Thursday, August 3, 2023

Everything Everywhere All At Once

Today while exercising, I finished watching “Everything Everywhere All At Once,” released in 2022, on Showtime, and I will let everyone know what I thought about this most talked about film of last year.

This is a display in the purest sense of the word. Tina Kakadelis said in her review, “A sensory overload, especially in IMAX, the movie is a science fiction, multi-verse spanning love letter to family.” The movie’s reach is huge, but writers/directors Dan Kwan and Daniel Scheinert have been able to make an epic film that celebrates the little things in life.

“Everything Everywhere All At Once” is about Evelyn Wang (Michelle Yeoh), a tired woman who runs a laundromat with her husband, Waymond (Ke Huy Quan). Their business is struggling and their tax returns have been called danger for IRS employee Deidre, played by Jamie Lee Curtis. The audit of their expenses happens on a busy day for the Wang family. Evelyn’s father (James Hong) has arrived for Chinese New Year and Evelyn’s daughter, Joy (Stephanie Hsu), wants to use this time to introduce her grandfather to her girlfriend, Becky (Tallie Medel). While at the audit, Waymond from another dimension tells Evelyn that there’s a great evil taking over the multiverse and Evelyn is the person to save every dimension and every timeline.

That’s all you need to know before you watch the movie. Kakadelis said, “So much about what makes the film special is the wild ride it takes through the different universes. To rob someone of the highs, lows, and the unexpected oddities of each universe would be cruel.” The story itself, of an innocent protagonist being pulled into another dimension to save space and time, is not new. This is something that we have seen in every superhero saga. However, this is not your typical superhero multiverse movie.

Kakadelis credited, “Yeoh is a bona fide movie star, and Everything Everywhere All At Once is a well-deserved showcase of her talents.” Everything she’s learned in her long-running career is being shown in this film. Yeoh is most famous in the United States for “Crouching Tiger, Hidden Dragon.” While “Everything Everywhere All At Once” definitely uses her martial arts abilities, the film exists in just about every genre of movie simultaneously. Yeoh gets to have romantic, dramatic, and comedic scenes, sometimes at the same time, as the multiverse versions of herself experience moments differently. Kakadelis complimented, “Yeoh is the beating heart of this movie and an impeccable tour-de-force.”

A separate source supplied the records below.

Inductive dstep (subs : registry) : config -> config -> Prop :=
  | step_enqueue now kind d y p s s' batch :
      Enqueue now kind d y p s = Ok s' -> dstep subs (Config s batch) (Config s' batch)
  | step_operator now system id dismiss s out s' batch :
      mutateDeadJob now system id dismiss s = Some (out, s') ->
      dstep subs (Config s batch) (Config s' batch)
  | step_prune now s batch : dstep subs (Config s batch) (Config (snd (pruneDone now s)) batch)
  | step_claim select now s :
      selection claim_batch (due_rows (Unix now) s) (select claim_batch (due_rows (Unix now) s)) ->
      dstep subs (Config s []) (Config (snd (claim select now s)) (fst (claim select now s)))
  | step_run env now r batch s :
      dstep subs (Config s (r :: batch)) (Config (runJob subs env now r s) batch)
  | step_crash now s batch :
      dstep subs (Config s batch) (Config (snd (ReclaimOrphaned now s)) []).

Record config_ok (c : config) : Prop := ConfigOk {
  cfg_store : store_ok (c_store c);
  cfg_NoDup : NoDup (r_ID <$> c_batch c);
  cfg_claimed : Forall (claimed (c_store c)) (c_batch c);
}.

Lemma mutateDeadJob_inv now system id dismiss s out s' :
  mutateDeadJob now system id dismiss s = Some (out, s') ->
  exists j, jobs s !! id = Some j /\ j_state j = Dead /\ j_system_id j = Some system /\
    out = (j_kind j, default 0 (j_doc_id j)) /\
    jobs s' = if dismiss then delete id (jobs s) else
      <[id := Job (j_kind j) (j_doc_id j) (j_system_id j) (j_payload j) Pending 0
                  (Unix now) None (j_created_at j) (Unix now)]> (jobs s).
Proof.
  unfold mutateDeadJob. destruct (jobs s !! id) as [j|] eqn:E; [|done].
  intros H. guards_in H. injection H as <- <-. bool_simpl. exists j. split_and!; try done.
  destruct dismiss; cbn; [done|]. apply map_eq. intros i.
  destruct (decide (i = id)) as [->|Hi].
  - by rewrite lookup_alter_eq, lookup_insert_eq, E.
  - by rewrite lookup_alter_ne, lookup_insert_ne by done.
Qed.

Lemma claimed_transport s s' batch :
  (forall r j, r ∈ batch -> jobs s !! r_ID r = Some j -> j_state j = Running ->
     jobs s' !! r_ID r = Some j) ->
  Forall (claimed s) batch -> Forall (claimed s') batch.
Proof.
  rewrite !Forall_forall. intros H Hb r Hr. destruct (Hb r Hr) as (j & Hj & Hrun & Heq).
  exists j. split_and!; auto.
Qed.

Lemma pruneDone_lookup now s i j :
  jobs (snd (pruneDone now s)) !! i = Some j <->
  jobs s !! i = Some j /\ prunable (Unix (now - DoneRetention)) j = false.
Proof. unfold pruneDone. cbn. by rewrite map_lookup_filter_Some. Qed.

Definition reclaimed (t : Z) (j : job) : job :=
  if bool_decide (j_state j = Running) then
    Job (j_kind j) (j_doc_id j) (j_system_id j) (j_payload j) Pending (j_attempts j)
        t (j_last_error j) (j_created_at j) t
  else j.

Lemma reclaim_jobs now s :
  jobs (snd (ReclaimOrphaned now s)) = reclaimed (Unix now) <$> jobs s.
Proof. unfold ReclaimOrphaned. cbn. by destruct (0 <? _). Qed.

Lemma job_ok_reclaimed t id j : job_ok id j -> job_ok id (reclaimed t j).
Proof.
  unfold reclaimed. intros H. case_bool_decide as Hr; [|done]. destruct H as [H1 H2 H3 H4].
  split; cbn; try done. rewrite H3, Hr. by intuition.
Qed.

Lemma dstep_ok subs c c' :
  clients subs -> dstep subs c c' -> config_ok c -> config_ok c'.
Proof.
  intros Hc Hstep [Hs Hnd Hcl]. destruct Hstep as
    [now kind d y p s s' batch He|now system id dismiss s out s' batch Hm|now s batch
    |select now s Hsel|env now r batch s|now s batch]; cbn [c_store c_batch] in *.
  - split; cbn; [by eapply Enqueue_ok|done|]. eapply Forall_impl; [exact Hcl|].
    intros r. apply claimed_running. by eapply Enqueue_running.
  - apply mutateDeadJob_inv in Hm as (j & Hj & Hdead & _ & _ & Hjobs). split; cbn; [|done|].
    + unfold store_ok. rewrite Hjobs. destruct dismiss; [by apply map_Forall_delete|].
      apply map_Forall_insert_2; [|done]. destruct (Hs _ _ Hj) as [H1 H2 H3 H4].
      split; cbn; done.
    + eapply claimed_transport; [|exact Hcl]. intros r j' _ Hj' Hrun. rewrite Hjobs.
      assert (r_ID r <> id) by (intros Heq; rewrite Heq, Hj in Hj'; congruence).
      destruct dismiss; [by rewrite lookup_delete_ne by done|by rewrite lookup_insert_ne by done].
  - split; cbn; [|done|].
    + intros i j Hj. apply pruneDone_lookup in Hj as [Hj _]. by apply Hs.
    + eapply claimed_transport; [|exact Hcl]. intros r j' _ Hj' Hrun.
      apply pruneDone_lookup. split; [done|]. unfold prunable. by rewrite Hrun.
  - split; cbn [c_store c_batch].
    + by apply claim_ok.
    + rewrite claim_ids. by apply sel_NoDup.
    + by apply claim_claimed.
  - apply Forall_cons in Hcl as [Hr Hcl]. apply NoDup_cons in Hnd as [Hni Hnd].
    split; cbn; [by apply runJob_ok|done|]. eapply claimed_transport; [|exact Hcl].
    intros r' j Hin Hj Hrun. apply runJob_running; try done.
    intros Heq. apply Hni. rewrite <- Heq. apply list_elem_of_fmap. by exists r'.
  - split; cbn [c_store c_batch]; [|constructor|constructor]. unfold store_ok. rewrite reclaim_jobs.
    intros i j Hj. apply lookup_fmap_Some in Hj as (j0 & <- & Hj0).
    apply job_ok_reclaimed. by apply Hs.
Qed.

(** ** Helpers on batches *)

(** Every finalisation of the batch becomes durable. *)
Lemma runBatch_settles subs env batch s :
  clients subs -> (forall id, finalizes (pe_finalize env id)) ->
  NoDup (r_ID <$> batch) -> Forall (claimed s) batch ->
  (forall i j, jobs s !! i = Some j -> j_state j = Running -> i ∈ (r_ID <$> batch)) ->
  forall i j, jobs (runBatch subs env batch s) !! i = Some j -> j_state j <> Running.
Proof.
  intros Hc Hf. unfold runBatch. revert s.
  induction batch as [|r batch IH]; intros s Hnd Hcl Hall i j Hj Hrun; cbn in *.
  { by apply (Hall i j) in Hj; [apply not_elem_of_nil in Hj|]. }
  apply Forall_cons in Hcl as [Hr Hcl]. apply NoDup_cons in Hnd as [Hni Hnd].
  eapply IH; [done| | |exact Hj|exact Hrun].
  - eapply claimed_transport; [|exact Hcl]. intros r' j' Hin Hj' Hrun'.
    apply runJob_running; try done. intros Heq. apply Hni. rewrite <- Heq.
    apply list_elem_of_fmap. by exists r'.
  - clear i j Hj Hrun. intros i j Hj Hrun. destruct (decide (i = r_ID r)) as [->|Hi].
    + destruct Hr as (j0 & Hj0 & Hr0 & Hrow).
      destruct (runJob_jobs subs (pe_finalize env (r_ID r)) (pe_now env) r s j0 Hc Hj0 Hr0 Hrow)
        as [_ [[_ H]|[Hn _]]]; [|by destruct (Hn (Hf _))].
      cbn zeta in H. rewrite H, lookup_insert_eq in Hj. injection Hj as <-. exfalso.
      revert Hrun. unfold settled.
      destruct (default [] _); [done|]. destruct (snd _) as [e|]; [|done].
      by destruct (he_terminal e || _).
    + rewrite <- runJob_running in Hj by done. apply (Hall _ _ Hj) in Hrun.
      by apply elem_of_cons in Hrun as [?|?].
Qed.

(** A selection from an empty list of due rows is empty. *)
Lemma selection_length n l sel : selection n l sel -> length sel = Nat.min n (length l).
Proof. by intros (rest & _ & H & _). Qed.

(** The stable sort that an index on [next_run_at] performs is a selection. *)
Definition by_next_run (p q : Z * job) : Prop := j_next_run_at (snd p) <= j_next_run_at (snd q).
#[export] Instance by_next_run_dec : RelDecision by_next_run.
Proof. intros p q. unfold by_next_run. apply _. Defined.
#[export] Instance by_next_run_total : Total by_next_run.
Proof. intros p q. unfold by_next_run. lia. Qed.
#[export] Instance by_next_run_trans : Transitive by_next_run.
Proof. intros p q r. unfold by_next_run. lia. Qed.

Definition index_select (n : nat) (l : list (Z * job)) : list (Z * job) :=
  take n (merge_sort by_next_run l).

Lemma index_select_selection n l : selection n l (index_select n l).
Proof.
  exists (drop n (merge_sort by_next_run l)). unfold index_select.
  pose proof (merge_sort_Permutation by_next_run l) as Hp. split_and!.
  - rewrite take_drop. by symmetry.
  - rewrite length_take. by rewrite Hp.
  - pose proof (StronglySorted_merge_sort by_next_run l) as Hs.
    rewrite <- (take_drop n (merge_sort by_next_run l)) in Hs.
    clear Hp. revert Hs. generalize (take n (merge_sort by_next_run l)) as a.
    generalize (drop n (merge_sort by_next_run l)) as b. intros b a Hs.
    induction a as [|p a IH]; [constructor|]. cbn in Hs. inversion Hs as [|? ? Hs' Hf]; subst.
    constructor; [|by apply IH]. by apply Forall_app in Hf as [_ Hf].
Qed.

(** * Properties *)

(** C20: whatever happens to the outbox, in any order (enqueueing, claiming, runs
    with success, failure or a lost finalisation, pruning, the operator's retry
    and dismissal, crashes with reclamation), every row keeps its invariant
    (fewer than [MaxAttempts] failed attempts, an error exactly after a failure,
    coherent ownership), and every row of the batch the loop still has to run is
    held by that batch alone: it is running, and is the row the batch copied. *)
Theorem dispatcher_invariant subs c c' :
  clients subs -> config_ok c -> rtc (dstep subs) c c' -> config_ok c'.
Proof. intros Hc H0 Hsteps. induction Hsteps; [done|]. eauto using dstep_ok. Qed.

(** The outcome of running a claimed job.  No subscriber: dead.  No error:
    done.  A terminal error, or a failure of the fifth attempt: dead with the
    error.  Any other failure: pending again with one more attempt and the
    exponential backoff.  When the write cannot be made durable the row stays
    exactly as claimed, and in every case no other row is touched beyond what the
    subscribers did. *)
Theorem runJob_outcome subs env now r s :
  clients subs -> store_ok s -> claimed s r ->
  let hs := default [] (subs !! r_Kind r) in
  let s1 := fst (run_handlers hs (event_of now r) s None) in
  let err := snd (run_handlers hs (event_of now r) s None) in
  let s' := runJob subs env now r s in
  exists j j', jobs s !! r_ID r = Some j /\ jobs s' !! r_ID r = Some j' /\
    (forall i, i <> r_ID r -> jobs s' !! i = jobs s1 !! i) /\
    (~ finalizes env -> j' = j) /\
    (finalizes env ->
      match hs, err with
      | [], _ => j_state j' = Dead /\ j_attempts j' = j_attempts j
      | _, None => j_state j' = Done /\ j_attempts j' = j_attempts j
      | _, Some e =>
          j_last_error j' = Some (he_msg e) /\
          if he_terminal e || bool_decide (j_attempts j = 4)
          then j_state j' = Dead /\ j_attempts j' = j_attempts j
          else j_state j' = Pending /\ j_attempts j' = j_attempts j + 1 /\
               j_next_run_at j' = Unix (now + BaseBackoff * 2 ^ j_attempts j)
      end).
Proof.
  intros Hc Hs (j & Hj & Hr & Hrow). cbn zeta.
  destruct (runJob_jobs subs env now r s j Hc Hj Hr Hrow) as [Hj1 H]. cbn zeta in *.
  destruct (Hs _ _ Hj) as [_ Ha _ _]. unfold MaxAttempts in Ha.
  destruct H as [[Hf Hjobs]|[Hf Hjobs]]; rewrite Hjobs.
  - eexists j, _. rewrite lookup_insert_eq. split_and!; try done.
    { intros i Hi. by rewrite lookup_insert_ne. }
    intros _. unfold settled. destruct (default [] _); [done|].
    destruct (snd _) as [e|]; [|done]. unfold MaxAttempts.
    replace (5 - 1 <=? j_attempts j) with (bool_decide (j_attempts j = 4)).
    2: { case_bool_decide; destruct (5 - 1 <=? j_attempts j) eqn:E; bool_simpl; lia. }
    destruct (he_terminal e || bool_decide (j_attempts j = 4)) eqn:E; [done|].
    cbn. split_and!; try done. do 2 f_equal.
    apply orb_false_iff in E as [_ E]. bool_simpl. unfold retry_backoff.
    assert (Hcase : j_attempts j = 0 \/ j_attempts j = 1 \/ j_attempts j = 2 \/ j_attempts j = 3)
      by lia.
    destruct Hcase as [->|[->|[->| ->]]]; reflexivity.
  - exists j, j. split_and!; done.
Qed.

The story is weird and strange, and it looks like no idea was completely out of the norm. The movie repeats on its quirk and makes every strange look feel normal. It’s refreshing, new, and impossible to guess what will happen next. “Everything Everywhere All At Once” combines different movie styles into a whole story. Kakadelis noted, “There are clear homages to Wong Kar Wai’s In the Mood for Love and the martial arts movies Yeoh herself starred in. At the same time, calling Everything Everywhere All At Once a distant relative of Greta Gerwig’s Lady Bird, Mike Mills’ 20th Century Women, or Alice Wu’s Saving Face would not be out of line.”

“Everything Everywhere All At Once” is a celebration of the scores that exist inside people and how easy it is to miss what’s important in life. It is an amazingly unique movie and shows the mass energy that directors like Adam McKay and Edger Wright have been trying so hard to get.

“You are useless alone. Good thing you’re not alone,” says Evelyn near the end of the movie. This is the thesis of the film. Kakadelis ended her review by saying, “Humans are small and stupid, surrounded by noise that distracts them from what matters. Everything Everywhere All At Once is a brawl through time and space that is meant to prove the tenacity of a mother’s love.”

I guess you can say that this film can get strange at times, but I guess that is the point of it. However, regardless of that, this is a film that you should see. If you have not liked other films take on a multiverse, like the Matrix movies or the superhero movies, then this one will satisfy you. You will probably get into the eccentric feel of the film and how convoluted it gets. If you have Showtime with your Paramount+, then check this one out. Sure, it doesn’t make sense at certain moments, but you cannot deny this film was amazing.